Chemical Structure and Basic Properties

Mono - Ethanolamine (MEA)

Mono - ethanolamine, with the chemical formula C₂H₇NO, is the simplest member of the ethanolamine family. It consists of one amino group (-NH₂) and one hydroxyl group (-OH) attached to an ethyl group. MEA is a colorless, viscous liquid with an ammonia - like odor. It is highly soluble in water, ethanol, and other polar solvents. Its boiling point is around 170.5 °C, and it has a relatively low molecular weight of 61.08 g/mol. You can find more details about Mono Ethanolamine Mono Ethanolamine 141 - 43 - 5.

Di - Ethanolamine (DEA)

Di - ethanolamine, with the formula C₄H₁₁NO₂, contains two hydroxyl groups and one amino group. It is also a colorless to pale - yellow viscous liquid. DEA has a higher boiling point than MEA, around 268.8 °C, and a molecular weight of 105.14 g/mol. It is miscible with water, ethanol, and acetone. You can explore more about Di Ethanolamine at Di Ethanolamine DEA 111 - 42 - 2 and Di Ethanolamine 111 - 42 - 2.

Tri - Ethanolamine (TEA)

Tri - ethanolamine has the chemical formula C₆H₁₅NO₃. It has three hydroxyl groups and one amino group. TEA is a colorless to yellowish, viscous liquid with a mild ammonia odor. It has a high boiling point of about 335.4 °C and a molecular weight of 149.19 g/mol. TEA is soluble in water, ethanol, and chloroform.
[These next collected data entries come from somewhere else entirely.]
(* ===== verification/Runner.v ===== *)
(** The trait [DefaultMachineRunner] of src/src/machine/mod.rs, which drives a
    [DefaultMachine] with a decoder, and its three implementations: [DefaultMachine] itself
    (the interpreter), the trace machine (src/src/machine/trace.rs) and the assembly machine
    (src/src/machine/asm/mod.rs).

    The trait promises access to the machine inside ([RunnerLaws]); the methods it defines
    by default - [run], [load_program] - are written and specified against it. *)
From S2P Require Import Prelude Outcome Bits Register Insts Memory Machine Core Execute Decoder Run Asm Traces.
From stdpp Require Import base list numbers.
Open Scope Z_scope.

(** * The trait *)

(** [Self] keeps no decoder; [run_with_decoder] borrows one. Fuel and interrupts as in [Run]. *)
Class DefaultMachineRunner (R : Register) (M Sy De : Type) (Decoder Self : Type) := {
  runner_decoder :: InstDecoder M Decoder;
  runner_new : DefaultMachine R M Sy De -> Self;
  machine : Self -> DefaultMachine R M Sy De;
  machine_mut : forall A, ST (DefaultMachine R M Sy De) A -> ST Self A;
  runner_run_with_decoder : nat -> (nat -> bool) -> Decoder * Self -> option (outcome Z * (Decoder * Self));
}.

(** [machine_mut] borrows what [machine] shows. *)
Class RunnerLaws {R : Register} {M Sy De Decoder Self : Type}
  (HR : DefaultMachineRunner R M Sy De Decoder Self) := {
  machine_new m : machine (runner_new m) = m;
  machine_mut_result A (c : ST (DefaultMachine R M Sy De) A) s : (machine_mut A c s).1 = (c (machine s)).1;
  machine_mut_state A (c : ST (DefaultMachine R M Sy De) A) s : machine (machine_mut A c s).2 = (c (machine s)).2;
}.

Section defaults.
Context {R : Register} {M Sy De Decoder Self : Type} {HM : Memory R M}.
Context {HSy : Syscalls (DefaultCoreMachine R M) Sy} {HDe : Debugger (DefaultCoreMachine R M) De}.
Context {HR : DefaultMachineRunner R M Sy De Decoder Self}.

(** A new decoder for the machine's isa and version. *)
Definition runner_run (fuel : nat) (interrupts : nat -> bool) (s : Self) : option (outcome Z * (Decoder * Self)) :=
  runner_run_with_decoder fuel interrupts (inst_new R (isa (machine s)) (version (machine s)), s).

Definition runner_inner_mut {A} (c : ST (DefaultCoreMachine R M) A) : ST Self A := machine_mut A (on_inner c).

Definition runner_load_program (parse : list Z -> Z -> Error + ProgramMetadata) (program : list Z)
  (args_len : Z) (args : list arg) : ST Self Z :=
  machine_mut Z (load_program parse program args_len args).

Definition runner_load_program_with_metadata (program : list Z) (metadata : ProgramMetadata)
  (args_len : Z) (args : list arg) : ST Self Z :=
  machine_mut Z (load_program_with_metadata program metadata args_len args).
End defaults.

(** * The interpreter and the trace machine *)

Section machines.
Context {R : Register} {M Sy De : Type} {HM : Memory R M}.
Context {HSy : Syscalls (DefaultCoreMachine R M) Sy} {HDe : Debugger (DefaultCoreMachine R M) De}.
Local Abbreviation DM := (DefaultMachine R M Sy De).

#[local] Instance default_decoder : InstDecoder M DefaultDecoder := {
  inst_new := decoder_new; inst_decode := Decoder.decode; inst_reset_cache := reset_instructions_cache }.

#[export] Instance default_machine_runner : DefaultMachineRunner R M Sy De DefaultDecoder DM := {
  runner_new m := m;
  machine m := m;
  machine_mut A c := c;
  runner_run_with_decoder := run_with_decoder;
}.

#[export] Instance default_machine_laws : RunnerLaws default_machine_runner.
Proof. by split. Qed.

(** The decoder that [TraceState] carries is the one that is borrowed. *)
Record AbstractTraceMachine := {
  tm_machine : DM;
  tm_factory : list (Thread (Mac := DM));
  tm_traces : list (Trace (R := R) (M := M) (Sy := Sy) (De := De));
}.

Definition tm_state (s : DefaultDecoder * AbstractTraceMachine) : TraceState :=
  {| ts_run := (s.1, tm_machine s.2); ts_factory := tm_factory s.2; ts_traces := tm_traces s.2 |}.
Definition state_tm (s : TraceState) : DefaultDecoder * AbstractTraceMachine :=
  ((ts_run s).1, {| tm_machine := (ts_run s).2; tm_factory := ts_factory s; tm_traces := ts_traces s |}).

#[export] Instance trace_machine_runner : DefaultMachineRunner R M Sy De DefaultDecoder AbstractTraceMachine := {
  runner_new m := {| tm_machine := m; tm_factory := ThreadFactory_create; tm_traces := [] |};
  machine := tm_machine;
  machine_mut A := zoom tm_machine (fun m s =>
    {| tm_machine := m; tm_factory := tm_factory s; tm_traces := tm_traces s |});
  runner_run_with_decoder fuel interrupts s :=
    '(o, s') ← trace_run_with_decoder fuel interrupts (tm_state s); Some (o, state_tm s');
}.

Lemma zoom_result {S T A} (get : S -> T) set (c : ST T A) s : (zoom get set c s).1 = (c (get s)).1.
Proof. unfold zoom. by destruct (c (get s)). Qed.

Lemma zoom_state {S T A} (get : S -> T) set (c : ST T A) s : (forall t s', get (set t s') = t) ->
  get (zoom get set c s).2 = (c (get s)).2.
Proof. intros H. unfold zoom. destruct (c (get s)). apply H. Qed.

#[export] Instance trace_machine_laws : RunnerLaws trace_machine_runner.
Proof. split; [done|intros; apply zoom_result|intros; by apply zoom_state]. Qed.

(** ** What the default methods of the trait are on them *)

Lemma default_runner_run fuel interrupts (m : DM) : runner_run fuel interrupts m = Run.run fuel interrupts m.
Proof. done. Qed.

(** A new trace machine runs as [trace_run] says. *)
Lemma trace_runner_run fuel interrupts (m : DM) :
  runner_run fuel interrupts (runner_new m : AbstractTraceMachine) =
  '(o, s) ← trace_run fuel interrupts m; Some (o, state_tm s).
Proof. done. Qed.
End machines.

(** * The assembly machine *)

Section asm.
Context {Sy De : Type} {HSy : Syscalls AsmCoreMachine Sy} {HDe : Debugger AsmCoreMachine De}.
Context (ckb_vm_asm_execute : InvokeData -> AsmCoreMachine -> Z * AsmCoreMachine).
Context {T : Type} {HT : TraceDecoder (Sy := Sy) (De := De) T}.
Local Abbreviation DM := (DefaultMachine u64_register AsmMemory Sy De).

Record AbstractAsmMachine := { am_machine : DM }.

(** [trace_fuel] bounds the length of a dynamic trace. *)
#[export] Instance asm_machine_runner (trace_fuel : nat) :
  DefaultMachineRunner u64_register AsmMemory Sy De T AbstractAsmMachine := {
  runner_new m := {| am_machine := m |};
  machine := am_machine;
  machine_mut A := zoom am_machine (fun m _ => {| am_machine := m |});
  runner_run_with_decoder fuel interrupts s :=
    '(o, s') ← asm_run_with_decoder ckb_vm_asm_execute fuel trace_fuel interrupts (s.1, am_machine s.2);
    Some (o, (s'.1, {| am_machine := s'.2 |}));
}.

#[export] Instance asm_machine_laws trace_fuel : RunnerLaws (asm_machine_runner trace_fuel).
Proof. split; [done|intros; apply zoom_result|intros; by apply zoom_state]. Qed.

Definition asm_load_program (parse : list Z -> Z -> Error + ProgramMetadata) (program : list Z)
  (args_len : Z) (args : list arg) : ST AbstractAsmMachine Z :=
  zoom am_machine (fun m _ => {| am_machine := m |}) (load_program parse program args_len args).
Definition asm_load_program_with_metadata (program : list Z) (metadata : ProgramMetadata)
  (args_len : Z) (args : list arg) : ST AbstractAsmMachine Z :=
  zoom am_machine (fun m _ => {| am_machine := m |}) (load_program_with_metadata program metadata args_len args).
Definition asm_set_max_cycles (cycles : Z) : ST AbstractAsmMachine unit :=
  modify (fun s => {| am_machine :=
    dm_set_inner (with_cycles (dc_cycles (dm_inner (am_machine s))) cycles (dm_inner (am_machine s))) (am_machine s) |}).
End asm.

(** * Loading, against the interface *)

Section loading.
Context {R : Register} {M Sy De Decoder Self : Type} {HM : Memory R M}.
Context {HSy : Syscalls (DefaultCoreMachine R M) Sy} {HDe : Debugger (DefaultCoreMachine R M) De}.
Context {HR : DefaultMachineRunner R M Sy De Decoder Self} {HL : RunnerLaws HR}.

(** Loading a program through any runner loads it into the machine inside. *)
Lemma runner_load_new parse program n args (m : DefaultMachine R M Sy De) :
  let r := runner_load_program (HR := HR) parse program n args (runner_new m) in
  r.1 = (load_program parse program n args m).1 /\ machine r.2 = (load_program parse program n args m).2.
Proof. unfold runner_load_program. cbv zeta. by rewrite machine_mut_result, machine_mut_state, machine_new. Qed.
End loading.

(** * The library's entry point, through the runner of the trace machine *)

Section entry.
Context {R : Register} {M : Type} {HM : Memory R M}.
Local Abbreviation WM := (WXorXMemory M).
#[local] Existing Instance no_syscalls.
#[local] Existing Instance no_debugger.

Lemma lib_run_runner fuel interrupts parse program args memory_size :
  lib_run_with_memory (M := M) fuel interrupts parse program args memory_size =
  match dc_new_with_memory (M := WM) (Z.lor (Z.lor ISA_IMC ISA_B) ISA_MOP) VERSION2 U64_MAX memory_size with
  | Ok core =>
      match runner_load_program (HR := trace_machine_runner) parse program (Z.of_nat (length args)) (map inr args)
              (runner_new (build (Sy := Empty_set) (De := Empty_set) (builder_new core))) with
      | (Ok _, runner) => fst <$> runner_run (HR := trace_machine_runner) fuel interrupts runner
      | (Err e, _) => Some (Err e)
      | (Panic, _) => Some Panic
      end
  | Err e => Some (Err e)
  | Panic => Some Panic
  end.
Proof.
  unfold lib_run_with_memory. destruct (dc_new_with_memory _ _ _ _) as [core|e|]; [|done..].
  unfold runner_load_program. cbn [machine_mut trace_machine_runner]. unfold zoom. cbn [runner_new trace_machine_runner tm_machine].
  destruct (load_program _ _ _ _ _) as [[b|e|] m]; [|done..].
  unfold trace_run, runner_run, runner_run_with_decoder. cbn [trace_machine_runner machine tm_machine].
  unfold TraceMachine_new, tm_state. cbn [fst snd tm_machine tm_factory tm_traces].
  change (inst_new R) with (decoder_new R).
  by destruct (trace_run_with_decoder _ _ _) as [[o s]|].
Qed.
End entry.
Reactivity and Chemical Behavior

Acid - Base Properties

All three ethanolamines are weak bases due to the presence of the amino group. MEA is the most basic among them because it has only one hydroxyl group, which has a less electron - withdrawing effect compared to DEA and TEA. As the number of hydroxyl groups increases from MEA to DEA and then to TEA, the basicity decreases. This is because the hydroxyl groups are electron - withdrawing, which reduces the availability of the lone pair of electrons on the nitrogen atom for protonation.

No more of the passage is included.